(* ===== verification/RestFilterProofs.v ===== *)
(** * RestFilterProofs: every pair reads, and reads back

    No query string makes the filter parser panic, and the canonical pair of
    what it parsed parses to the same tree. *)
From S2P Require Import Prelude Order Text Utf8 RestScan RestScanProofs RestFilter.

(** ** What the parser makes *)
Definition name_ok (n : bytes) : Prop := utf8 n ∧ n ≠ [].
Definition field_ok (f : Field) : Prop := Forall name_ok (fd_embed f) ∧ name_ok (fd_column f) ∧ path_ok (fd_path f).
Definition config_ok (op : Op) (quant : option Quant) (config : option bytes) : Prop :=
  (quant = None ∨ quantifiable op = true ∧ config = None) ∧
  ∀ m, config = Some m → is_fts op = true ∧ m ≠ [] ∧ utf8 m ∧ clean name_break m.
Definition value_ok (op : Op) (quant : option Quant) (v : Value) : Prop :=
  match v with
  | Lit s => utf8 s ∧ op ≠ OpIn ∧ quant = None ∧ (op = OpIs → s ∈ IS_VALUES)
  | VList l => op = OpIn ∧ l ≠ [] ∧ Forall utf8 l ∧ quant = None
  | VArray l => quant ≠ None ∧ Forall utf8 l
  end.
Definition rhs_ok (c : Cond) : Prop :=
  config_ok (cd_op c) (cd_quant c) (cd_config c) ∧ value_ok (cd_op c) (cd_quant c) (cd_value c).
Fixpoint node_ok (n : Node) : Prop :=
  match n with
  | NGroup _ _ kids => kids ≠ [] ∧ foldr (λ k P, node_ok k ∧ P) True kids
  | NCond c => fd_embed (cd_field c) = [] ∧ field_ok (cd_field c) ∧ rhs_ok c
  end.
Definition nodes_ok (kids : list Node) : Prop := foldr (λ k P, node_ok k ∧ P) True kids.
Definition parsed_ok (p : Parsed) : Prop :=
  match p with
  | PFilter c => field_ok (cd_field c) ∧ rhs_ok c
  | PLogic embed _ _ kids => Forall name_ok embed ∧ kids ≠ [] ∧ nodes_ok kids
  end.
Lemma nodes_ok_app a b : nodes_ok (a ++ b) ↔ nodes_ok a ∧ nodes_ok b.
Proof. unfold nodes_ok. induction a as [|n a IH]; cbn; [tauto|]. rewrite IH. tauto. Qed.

---

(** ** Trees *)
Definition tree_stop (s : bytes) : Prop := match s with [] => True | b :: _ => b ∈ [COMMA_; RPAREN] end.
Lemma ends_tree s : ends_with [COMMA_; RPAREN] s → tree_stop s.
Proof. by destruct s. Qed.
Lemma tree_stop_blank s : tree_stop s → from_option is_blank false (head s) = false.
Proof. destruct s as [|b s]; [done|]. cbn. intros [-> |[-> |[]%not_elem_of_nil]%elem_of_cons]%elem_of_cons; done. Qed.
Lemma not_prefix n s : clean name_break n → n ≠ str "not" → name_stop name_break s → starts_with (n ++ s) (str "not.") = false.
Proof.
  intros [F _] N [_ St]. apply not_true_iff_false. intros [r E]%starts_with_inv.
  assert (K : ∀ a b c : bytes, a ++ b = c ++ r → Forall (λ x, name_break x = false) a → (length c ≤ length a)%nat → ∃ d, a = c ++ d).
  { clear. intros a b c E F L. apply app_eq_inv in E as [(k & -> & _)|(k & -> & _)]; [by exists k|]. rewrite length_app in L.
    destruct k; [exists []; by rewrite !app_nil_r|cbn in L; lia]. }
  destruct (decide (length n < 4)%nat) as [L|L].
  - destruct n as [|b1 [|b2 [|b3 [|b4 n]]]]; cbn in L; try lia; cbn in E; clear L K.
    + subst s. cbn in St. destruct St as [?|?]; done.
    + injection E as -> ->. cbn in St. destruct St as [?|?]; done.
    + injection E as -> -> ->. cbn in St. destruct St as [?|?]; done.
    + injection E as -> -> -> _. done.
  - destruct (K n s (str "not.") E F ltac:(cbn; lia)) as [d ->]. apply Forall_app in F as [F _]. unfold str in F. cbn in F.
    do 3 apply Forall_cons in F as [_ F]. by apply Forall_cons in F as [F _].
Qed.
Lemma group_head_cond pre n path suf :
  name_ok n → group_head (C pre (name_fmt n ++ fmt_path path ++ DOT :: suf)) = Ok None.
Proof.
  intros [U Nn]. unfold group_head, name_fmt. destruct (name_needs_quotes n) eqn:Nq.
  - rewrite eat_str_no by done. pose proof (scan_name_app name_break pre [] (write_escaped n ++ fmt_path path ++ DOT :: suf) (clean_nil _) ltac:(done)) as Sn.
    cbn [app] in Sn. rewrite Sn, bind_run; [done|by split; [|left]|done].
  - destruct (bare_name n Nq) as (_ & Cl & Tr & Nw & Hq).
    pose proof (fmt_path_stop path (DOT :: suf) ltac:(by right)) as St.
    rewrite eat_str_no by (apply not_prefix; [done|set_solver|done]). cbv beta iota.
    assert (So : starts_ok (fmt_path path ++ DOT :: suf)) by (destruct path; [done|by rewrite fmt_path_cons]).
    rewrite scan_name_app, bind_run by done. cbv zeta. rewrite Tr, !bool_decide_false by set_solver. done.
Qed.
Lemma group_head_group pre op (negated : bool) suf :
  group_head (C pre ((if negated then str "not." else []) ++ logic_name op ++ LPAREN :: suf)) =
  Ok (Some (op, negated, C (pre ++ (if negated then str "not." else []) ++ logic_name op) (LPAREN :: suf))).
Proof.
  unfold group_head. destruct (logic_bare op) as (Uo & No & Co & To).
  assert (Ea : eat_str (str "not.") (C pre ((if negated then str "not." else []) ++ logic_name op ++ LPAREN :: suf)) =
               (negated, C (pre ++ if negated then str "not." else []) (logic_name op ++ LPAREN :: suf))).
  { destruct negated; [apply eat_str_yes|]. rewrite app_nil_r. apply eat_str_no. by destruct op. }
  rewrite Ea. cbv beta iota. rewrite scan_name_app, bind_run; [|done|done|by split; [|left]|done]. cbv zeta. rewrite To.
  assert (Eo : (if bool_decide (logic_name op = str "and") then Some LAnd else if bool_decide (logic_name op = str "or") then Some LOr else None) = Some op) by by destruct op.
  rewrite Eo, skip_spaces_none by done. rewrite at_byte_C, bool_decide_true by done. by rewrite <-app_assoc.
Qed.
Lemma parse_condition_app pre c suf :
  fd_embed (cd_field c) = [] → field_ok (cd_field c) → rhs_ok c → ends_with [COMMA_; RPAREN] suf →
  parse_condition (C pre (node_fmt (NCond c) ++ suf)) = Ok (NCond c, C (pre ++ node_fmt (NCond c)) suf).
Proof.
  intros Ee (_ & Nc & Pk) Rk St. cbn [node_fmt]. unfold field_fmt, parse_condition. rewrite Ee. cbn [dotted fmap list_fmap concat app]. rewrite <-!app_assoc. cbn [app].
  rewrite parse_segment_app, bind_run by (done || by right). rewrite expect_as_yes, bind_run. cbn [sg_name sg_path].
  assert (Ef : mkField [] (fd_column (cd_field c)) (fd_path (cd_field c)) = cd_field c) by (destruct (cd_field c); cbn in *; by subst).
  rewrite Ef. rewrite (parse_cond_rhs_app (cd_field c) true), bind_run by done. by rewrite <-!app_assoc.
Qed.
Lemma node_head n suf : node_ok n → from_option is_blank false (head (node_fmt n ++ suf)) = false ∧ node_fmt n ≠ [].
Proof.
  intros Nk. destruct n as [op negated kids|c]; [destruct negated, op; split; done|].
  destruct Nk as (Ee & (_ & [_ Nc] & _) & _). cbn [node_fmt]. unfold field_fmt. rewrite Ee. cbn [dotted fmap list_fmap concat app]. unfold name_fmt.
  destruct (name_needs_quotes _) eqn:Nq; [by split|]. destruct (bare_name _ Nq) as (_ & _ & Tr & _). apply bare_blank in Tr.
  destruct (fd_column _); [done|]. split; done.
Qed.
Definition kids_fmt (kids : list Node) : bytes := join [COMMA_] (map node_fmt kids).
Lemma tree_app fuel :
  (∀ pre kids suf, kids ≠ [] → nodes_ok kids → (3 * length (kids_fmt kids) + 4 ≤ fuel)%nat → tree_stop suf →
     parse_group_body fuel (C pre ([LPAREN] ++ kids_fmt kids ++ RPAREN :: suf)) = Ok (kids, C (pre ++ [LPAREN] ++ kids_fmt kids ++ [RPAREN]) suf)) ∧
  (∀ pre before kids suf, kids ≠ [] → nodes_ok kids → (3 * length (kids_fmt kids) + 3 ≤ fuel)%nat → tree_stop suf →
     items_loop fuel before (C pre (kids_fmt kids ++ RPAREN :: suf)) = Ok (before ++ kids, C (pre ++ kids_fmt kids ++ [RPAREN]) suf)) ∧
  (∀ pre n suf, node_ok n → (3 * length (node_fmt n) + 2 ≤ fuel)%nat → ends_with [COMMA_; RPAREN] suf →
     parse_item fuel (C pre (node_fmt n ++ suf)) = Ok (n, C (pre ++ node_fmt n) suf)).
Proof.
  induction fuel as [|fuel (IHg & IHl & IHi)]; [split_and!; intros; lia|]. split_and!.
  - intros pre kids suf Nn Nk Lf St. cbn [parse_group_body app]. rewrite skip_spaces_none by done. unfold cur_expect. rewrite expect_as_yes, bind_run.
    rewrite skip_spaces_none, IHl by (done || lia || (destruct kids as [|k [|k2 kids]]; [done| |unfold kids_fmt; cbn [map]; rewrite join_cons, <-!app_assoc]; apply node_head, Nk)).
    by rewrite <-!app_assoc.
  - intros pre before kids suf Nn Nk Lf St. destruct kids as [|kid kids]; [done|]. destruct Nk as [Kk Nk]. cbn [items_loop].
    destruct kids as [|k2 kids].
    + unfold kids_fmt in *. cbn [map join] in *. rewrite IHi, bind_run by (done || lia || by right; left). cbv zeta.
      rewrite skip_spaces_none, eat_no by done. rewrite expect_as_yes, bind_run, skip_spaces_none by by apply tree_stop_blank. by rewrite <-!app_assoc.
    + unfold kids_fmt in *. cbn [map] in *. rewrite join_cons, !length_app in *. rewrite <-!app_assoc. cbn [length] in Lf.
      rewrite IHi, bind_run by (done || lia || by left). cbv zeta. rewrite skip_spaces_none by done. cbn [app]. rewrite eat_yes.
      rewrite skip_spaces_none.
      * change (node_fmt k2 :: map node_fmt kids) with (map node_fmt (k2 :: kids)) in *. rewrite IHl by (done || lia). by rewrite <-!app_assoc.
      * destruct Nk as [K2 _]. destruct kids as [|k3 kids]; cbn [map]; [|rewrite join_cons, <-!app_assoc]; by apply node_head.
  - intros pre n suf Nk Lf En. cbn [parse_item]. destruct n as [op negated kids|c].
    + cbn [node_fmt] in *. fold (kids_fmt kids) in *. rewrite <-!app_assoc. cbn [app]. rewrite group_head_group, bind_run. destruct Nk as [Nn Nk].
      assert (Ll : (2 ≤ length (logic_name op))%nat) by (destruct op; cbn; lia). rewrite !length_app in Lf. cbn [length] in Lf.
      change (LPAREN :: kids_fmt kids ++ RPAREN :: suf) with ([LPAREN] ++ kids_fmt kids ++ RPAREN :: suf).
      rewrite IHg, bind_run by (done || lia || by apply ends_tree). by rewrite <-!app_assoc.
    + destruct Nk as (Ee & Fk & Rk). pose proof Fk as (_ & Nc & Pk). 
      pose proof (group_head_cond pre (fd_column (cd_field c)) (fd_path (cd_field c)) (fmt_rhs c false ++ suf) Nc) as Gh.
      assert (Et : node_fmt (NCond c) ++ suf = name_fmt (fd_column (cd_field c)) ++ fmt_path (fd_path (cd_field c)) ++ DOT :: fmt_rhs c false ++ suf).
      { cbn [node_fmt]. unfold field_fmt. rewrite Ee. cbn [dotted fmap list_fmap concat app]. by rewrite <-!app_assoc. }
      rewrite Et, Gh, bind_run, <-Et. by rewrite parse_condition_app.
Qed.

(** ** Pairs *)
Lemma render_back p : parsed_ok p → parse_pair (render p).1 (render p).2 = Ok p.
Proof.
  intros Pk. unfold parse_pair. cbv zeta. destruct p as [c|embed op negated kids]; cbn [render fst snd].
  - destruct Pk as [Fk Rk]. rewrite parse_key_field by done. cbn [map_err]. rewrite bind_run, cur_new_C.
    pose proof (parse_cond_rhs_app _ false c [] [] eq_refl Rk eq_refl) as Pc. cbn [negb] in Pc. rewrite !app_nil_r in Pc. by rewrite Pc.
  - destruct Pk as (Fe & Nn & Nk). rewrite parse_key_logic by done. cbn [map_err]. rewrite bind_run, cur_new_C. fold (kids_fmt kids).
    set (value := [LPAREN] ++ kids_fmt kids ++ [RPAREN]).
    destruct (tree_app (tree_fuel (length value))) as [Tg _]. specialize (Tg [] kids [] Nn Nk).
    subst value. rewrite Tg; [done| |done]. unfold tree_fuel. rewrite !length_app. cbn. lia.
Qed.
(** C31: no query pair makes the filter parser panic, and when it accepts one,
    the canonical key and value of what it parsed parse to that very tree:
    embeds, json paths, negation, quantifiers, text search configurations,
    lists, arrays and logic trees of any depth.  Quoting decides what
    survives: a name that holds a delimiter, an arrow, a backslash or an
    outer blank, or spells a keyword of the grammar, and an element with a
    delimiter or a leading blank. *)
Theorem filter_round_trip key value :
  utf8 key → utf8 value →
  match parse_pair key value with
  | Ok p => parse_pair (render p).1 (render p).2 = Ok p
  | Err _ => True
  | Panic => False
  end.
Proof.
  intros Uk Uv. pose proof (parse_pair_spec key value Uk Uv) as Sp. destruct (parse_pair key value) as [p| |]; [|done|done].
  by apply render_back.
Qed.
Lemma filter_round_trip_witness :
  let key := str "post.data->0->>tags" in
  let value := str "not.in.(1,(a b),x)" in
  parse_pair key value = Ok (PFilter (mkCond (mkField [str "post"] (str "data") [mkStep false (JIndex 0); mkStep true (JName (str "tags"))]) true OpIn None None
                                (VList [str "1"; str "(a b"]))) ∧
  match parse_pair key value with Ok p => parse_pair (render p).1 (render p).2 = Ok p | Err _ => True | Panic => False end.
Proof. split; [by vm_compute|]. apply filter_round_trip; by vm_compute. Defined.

* Task objective
Given the records above, reproduce precisely and only the lines between the line holding "Ok (Some (op, negated, C" and the line holding "assert (Ea : eat_str", inclusive.

* Task output
  Ok (Some (op, negated, C (pre ++ (if negated then str "not." else []) ++ logic_name op) (LPAREN :: suf))).
Proof.
  unfold group_head. destruct (logic_bare op) as (Uo & No & Co & To).
  assert (Ea : eat_str (str "not.") (C pre ((if negated then str "not." else []) ++ logic_name op ++ LPAREN :: suf)) =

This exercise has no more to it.